[Information shown — start]

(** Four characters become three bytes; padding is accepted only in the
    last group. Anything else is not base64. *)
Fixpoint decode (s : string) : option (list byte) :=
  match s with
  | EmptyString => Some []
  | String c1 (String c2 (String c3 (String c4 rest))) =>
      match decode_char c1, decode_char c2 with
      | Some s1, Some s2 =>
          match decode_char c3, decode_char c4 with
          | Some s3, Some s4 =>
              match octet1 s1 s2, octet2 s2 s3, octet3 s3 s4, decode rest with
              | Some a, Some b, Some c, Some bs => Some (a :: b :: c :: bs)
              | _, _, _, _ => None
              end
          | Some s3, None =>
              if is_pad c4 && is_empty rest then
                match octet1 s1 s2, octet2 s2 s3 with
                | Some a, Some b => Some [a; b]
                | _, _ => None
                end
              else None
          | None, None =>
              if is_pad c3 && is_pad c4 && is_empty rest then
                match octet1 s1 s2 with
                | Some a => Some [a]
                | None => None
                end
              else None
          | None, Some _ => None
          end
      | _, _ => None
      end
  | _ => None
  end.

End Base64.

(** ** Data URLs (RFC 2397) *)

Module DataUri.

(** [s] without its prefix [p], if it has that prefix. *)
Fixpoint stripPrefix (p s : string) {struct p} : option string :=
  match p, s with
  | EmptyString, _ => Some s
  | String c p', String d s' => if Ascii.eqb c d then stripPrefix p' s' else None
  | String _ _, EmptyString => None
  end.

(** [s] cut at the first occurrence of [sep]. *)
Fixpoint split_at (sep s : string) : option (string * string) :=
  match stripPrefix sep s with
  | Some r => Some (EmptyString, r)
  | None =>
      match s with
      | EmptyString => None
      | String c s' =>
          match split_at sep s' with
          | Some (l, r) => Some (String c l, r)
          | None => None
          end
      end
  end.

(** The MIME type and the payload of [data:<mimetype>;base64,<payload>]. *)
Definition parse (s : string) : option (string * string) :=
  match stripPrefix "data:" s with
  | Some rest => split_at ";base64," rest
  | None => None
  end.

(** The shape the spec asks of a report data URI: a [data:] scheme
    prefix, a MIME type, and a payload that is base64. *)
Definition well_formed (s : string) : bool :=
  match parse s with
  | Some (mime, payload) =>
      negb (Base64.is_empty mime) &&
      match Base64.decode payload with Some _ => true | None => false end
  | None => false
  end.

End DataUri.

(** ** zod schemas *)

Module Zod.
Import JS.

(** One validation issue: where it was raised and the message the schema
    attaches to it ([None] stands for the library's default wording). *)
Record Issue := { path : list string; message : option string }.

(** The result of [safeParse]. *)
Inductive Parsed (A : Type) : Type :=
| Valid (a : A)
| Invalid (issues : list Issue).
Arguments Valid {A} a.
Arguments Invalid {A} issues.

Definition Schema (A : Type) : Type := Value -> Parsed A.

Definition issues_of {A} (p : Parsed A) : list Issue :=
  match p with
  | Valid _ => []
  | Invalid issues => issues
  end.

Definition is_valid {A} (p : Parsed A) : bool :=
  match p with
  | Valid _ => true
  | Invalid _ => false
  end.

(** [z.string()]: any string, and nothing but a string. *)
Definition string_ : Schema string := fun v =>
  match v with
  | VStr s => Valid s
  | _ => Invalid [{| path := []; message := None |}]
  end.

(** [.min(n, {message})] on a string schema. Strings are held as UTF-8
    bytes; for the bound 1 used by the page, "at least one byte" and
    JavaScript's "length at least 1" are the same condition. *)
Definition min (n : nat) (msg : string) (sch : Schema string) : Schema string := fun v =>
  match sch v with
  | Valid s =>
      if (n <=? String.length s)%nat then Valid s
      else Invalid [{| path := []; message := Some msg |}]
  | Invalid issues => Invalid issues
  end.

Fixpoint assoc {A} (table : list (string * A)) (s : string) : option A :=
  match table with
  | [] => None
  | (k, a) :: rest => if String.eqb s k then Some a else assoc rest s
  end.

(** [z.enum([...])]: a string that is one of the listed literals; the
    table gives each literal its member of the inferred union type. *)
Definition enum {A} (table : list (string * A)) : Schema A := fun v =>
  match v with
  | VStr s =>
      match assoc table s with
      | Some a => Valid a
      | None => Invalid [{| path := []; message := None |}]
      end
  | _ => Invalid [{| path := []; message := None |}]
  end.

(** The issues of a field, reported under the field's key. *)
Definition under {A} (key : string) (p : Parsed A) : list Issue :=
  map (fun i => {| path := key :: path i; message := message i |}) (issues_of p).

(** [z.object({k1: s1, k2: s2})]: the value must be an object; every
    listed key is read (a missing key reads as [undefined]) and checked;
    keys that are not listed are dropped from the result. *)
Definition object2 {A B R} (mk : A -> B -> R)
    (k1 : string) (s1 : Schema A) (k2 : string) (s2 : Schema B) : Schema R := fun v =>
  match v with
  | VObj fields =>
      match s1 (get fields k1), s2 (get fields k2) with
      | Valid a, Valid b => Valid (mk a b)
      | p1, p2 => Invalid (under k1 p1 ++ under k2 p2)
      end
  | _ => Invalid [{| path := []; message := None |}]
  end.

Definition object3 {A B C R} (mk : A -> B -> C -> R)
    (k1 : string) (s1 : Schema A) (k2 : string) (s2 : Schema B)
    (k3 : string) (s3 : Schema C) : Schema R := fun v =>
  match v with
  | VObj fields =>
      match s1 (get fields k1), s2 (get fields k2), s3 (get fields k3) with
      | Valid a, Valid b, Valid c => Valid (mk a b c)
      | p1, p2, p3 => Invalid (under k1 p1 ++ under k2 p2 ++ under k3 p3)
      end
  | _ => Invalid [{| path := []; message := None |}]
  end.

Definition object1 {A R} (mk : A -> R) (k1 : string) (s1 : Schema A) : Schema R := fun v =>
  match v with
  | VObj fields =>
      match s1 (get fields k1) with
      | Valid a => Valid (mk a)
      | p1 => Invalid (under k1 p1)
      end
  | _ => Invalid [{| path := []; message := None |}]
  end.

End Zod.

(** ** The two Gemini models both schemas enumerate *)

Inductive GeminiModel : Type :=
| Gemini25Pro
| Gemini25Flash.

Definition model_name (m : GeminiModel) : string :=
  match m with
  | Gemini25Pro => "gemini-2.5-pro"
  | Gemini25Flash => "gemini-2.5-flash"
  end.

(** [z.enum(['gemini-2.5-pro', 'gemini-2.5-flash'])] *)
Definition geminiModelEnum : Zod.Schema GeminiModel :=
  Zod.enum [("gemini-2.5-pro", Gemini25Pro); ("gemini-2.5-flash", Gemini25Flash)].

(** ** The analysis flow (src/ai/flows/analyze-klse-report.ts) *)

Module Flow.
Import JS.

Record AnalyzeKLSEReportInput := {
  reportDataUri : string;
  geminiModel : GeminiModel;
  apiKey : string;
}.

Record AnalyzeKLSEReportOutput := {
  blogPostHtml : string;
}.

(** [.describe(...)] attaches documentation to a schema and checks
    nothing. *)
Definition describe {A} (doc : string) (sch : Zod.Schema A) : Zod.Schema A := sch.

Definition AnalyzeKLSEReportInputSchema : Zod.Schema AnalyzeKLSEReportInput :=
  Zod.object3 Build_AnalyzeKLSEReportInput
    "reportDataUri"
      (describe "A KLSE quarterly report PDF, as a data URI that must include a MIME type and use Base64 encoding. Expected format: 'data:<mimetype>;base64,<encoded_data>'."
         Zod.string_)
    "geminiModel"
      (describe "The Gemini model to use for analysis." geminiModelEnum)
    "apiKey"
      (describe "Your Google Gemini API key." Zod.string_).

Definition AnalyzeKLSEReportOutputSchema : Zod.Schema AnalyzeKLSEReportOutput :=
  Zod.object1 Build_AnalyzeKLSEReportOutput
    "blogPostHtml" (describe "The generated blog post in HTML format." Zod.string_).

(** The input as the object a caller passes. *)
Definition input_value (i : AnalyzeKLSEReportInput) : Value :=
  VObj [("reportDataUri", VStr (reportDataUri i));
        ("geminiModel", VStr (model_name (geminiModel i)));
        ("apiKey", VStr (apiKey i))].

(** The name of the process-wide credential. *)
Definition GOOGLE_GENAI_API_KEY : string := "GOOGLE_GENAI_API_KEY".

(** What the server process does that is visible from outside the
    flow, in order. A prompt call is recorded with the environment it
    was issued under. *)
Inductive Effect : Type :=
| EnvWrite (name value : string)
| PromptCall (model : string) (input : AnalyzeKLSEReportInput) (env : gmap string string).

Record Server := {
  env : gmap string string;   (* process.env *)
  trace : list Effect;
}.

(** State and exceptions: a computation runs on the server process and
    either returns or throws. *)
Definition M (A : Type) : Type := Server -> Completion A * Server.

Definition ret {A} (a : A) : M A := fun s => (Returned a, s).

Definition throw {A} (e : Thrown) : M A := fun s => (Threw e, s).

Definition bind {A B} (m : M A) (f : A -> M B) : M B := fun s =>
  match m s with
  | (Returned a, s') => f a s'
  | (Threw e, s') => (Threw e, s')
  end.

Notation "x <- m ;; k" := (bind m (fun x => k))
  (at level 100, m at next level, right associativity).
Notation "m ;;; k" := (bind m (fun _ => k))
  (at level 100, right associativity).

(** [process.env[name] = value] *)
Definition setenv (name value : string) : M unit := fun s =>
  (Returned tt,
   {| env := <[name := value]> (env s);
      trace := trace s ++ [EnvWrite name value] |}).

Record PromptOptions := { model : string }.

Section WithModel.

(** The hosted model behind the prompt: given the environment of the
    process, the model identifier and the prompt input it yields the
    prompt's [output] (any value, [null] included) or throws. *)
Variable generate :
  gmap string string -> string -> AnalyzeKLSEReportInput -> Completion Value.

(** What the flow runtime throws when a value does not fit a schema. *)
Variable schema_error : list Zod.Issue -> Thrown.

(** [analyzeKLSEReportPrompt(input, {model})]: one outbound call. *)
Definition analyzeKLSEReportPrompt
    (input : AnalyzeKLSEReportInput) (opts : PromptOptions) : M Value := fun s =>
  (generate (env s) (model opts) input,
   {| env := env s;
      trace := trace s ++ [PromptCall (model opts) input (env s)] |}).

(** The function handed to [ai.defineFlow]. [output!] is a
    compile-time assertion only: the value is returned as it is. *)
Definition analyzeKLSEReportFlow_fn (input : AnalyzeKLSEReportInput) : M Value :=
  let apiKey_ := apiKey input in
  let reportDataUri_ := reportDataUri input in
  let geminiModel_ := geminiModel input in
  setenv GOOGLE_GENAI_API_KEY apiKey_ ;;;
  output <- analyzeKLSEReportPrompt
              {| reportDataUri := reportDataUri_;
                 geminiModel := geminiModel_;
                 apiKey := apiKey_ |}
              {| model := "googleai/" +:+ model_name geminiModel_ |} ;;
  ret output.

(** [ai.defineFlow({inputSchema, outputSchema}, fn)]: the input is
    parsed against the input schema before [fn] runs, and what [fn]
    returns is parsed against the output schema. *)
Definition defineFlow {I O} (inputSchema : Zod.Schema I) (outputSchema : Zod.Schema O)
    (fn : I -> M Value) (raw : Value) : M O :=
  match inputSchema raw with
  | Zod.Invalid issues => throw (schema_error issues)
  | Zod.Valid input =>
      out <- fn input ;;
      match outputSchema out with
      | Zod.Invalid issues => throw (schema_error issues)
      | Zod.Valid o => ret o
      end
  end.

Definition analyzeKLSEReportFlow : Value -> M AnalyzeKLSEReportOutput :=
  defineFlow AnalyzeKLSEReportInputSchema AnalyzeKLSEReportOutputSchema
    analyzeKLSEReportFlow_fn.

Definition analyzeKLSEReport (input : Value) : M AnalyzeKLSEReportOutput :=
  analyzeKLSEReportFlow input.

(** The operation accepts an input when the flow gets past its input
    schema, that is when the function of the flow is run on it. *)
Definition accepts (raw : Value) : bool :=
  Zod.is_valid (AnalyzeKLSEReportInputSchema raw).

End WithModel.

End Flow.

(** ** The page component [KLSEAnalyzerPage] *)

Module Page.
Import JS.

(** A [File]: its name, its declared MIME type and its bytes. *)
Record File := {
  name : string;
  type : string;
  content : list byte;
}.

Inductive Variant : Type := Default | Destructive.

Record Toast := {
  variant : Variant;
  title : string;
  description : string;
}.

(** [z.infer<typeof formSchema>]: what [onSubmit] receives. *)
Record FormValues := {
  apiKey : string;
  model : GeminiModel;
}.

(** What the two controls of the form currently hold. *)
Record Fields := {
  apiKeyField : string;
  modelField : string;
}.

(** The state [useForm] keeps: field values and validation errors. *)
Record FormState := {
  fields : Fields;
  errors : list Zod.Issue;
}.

[Information shown — finish]

:: The problem ::
In the listing above, locate the line containing "(mk : A -> B -> R)" and the line containing "match s1 (get fields k1), s2 (get fields k2), s3". Extract those two lines and every line between them, exactly as written, and only those.

:: Written response ::
Definition object2 {A B R} (mk : A -> B -> R)
    (k1 : string) (s1 : Schema A) (k2 : string) (s2 : Schema B) : Schema R := fun v =>
  match v with
  | VObj fields =>
      match s1 (get fields k1), s2 (get fields k2) with
      | Valid a, Valid b => Valid (mk a b)
      | p1, p2 => Invalid (under k1 p1 ++ under k2 p2)
      end
  | _ => Invalid [{| path := []; message := None |}]
  end.

Definition object3 {A B C R} (mk : A -> B -> C -> R)
    (k1 : string) (s1 : Schema A) (k2 : string) (s2 : Schema B)
    (k3 : string) (s3 : Schema C) : Schema R := fun v =>
  match v with
  | VObj fields =>
      match s1 (get fields k1), s2 (get fields k2), s3 (get fields k3) with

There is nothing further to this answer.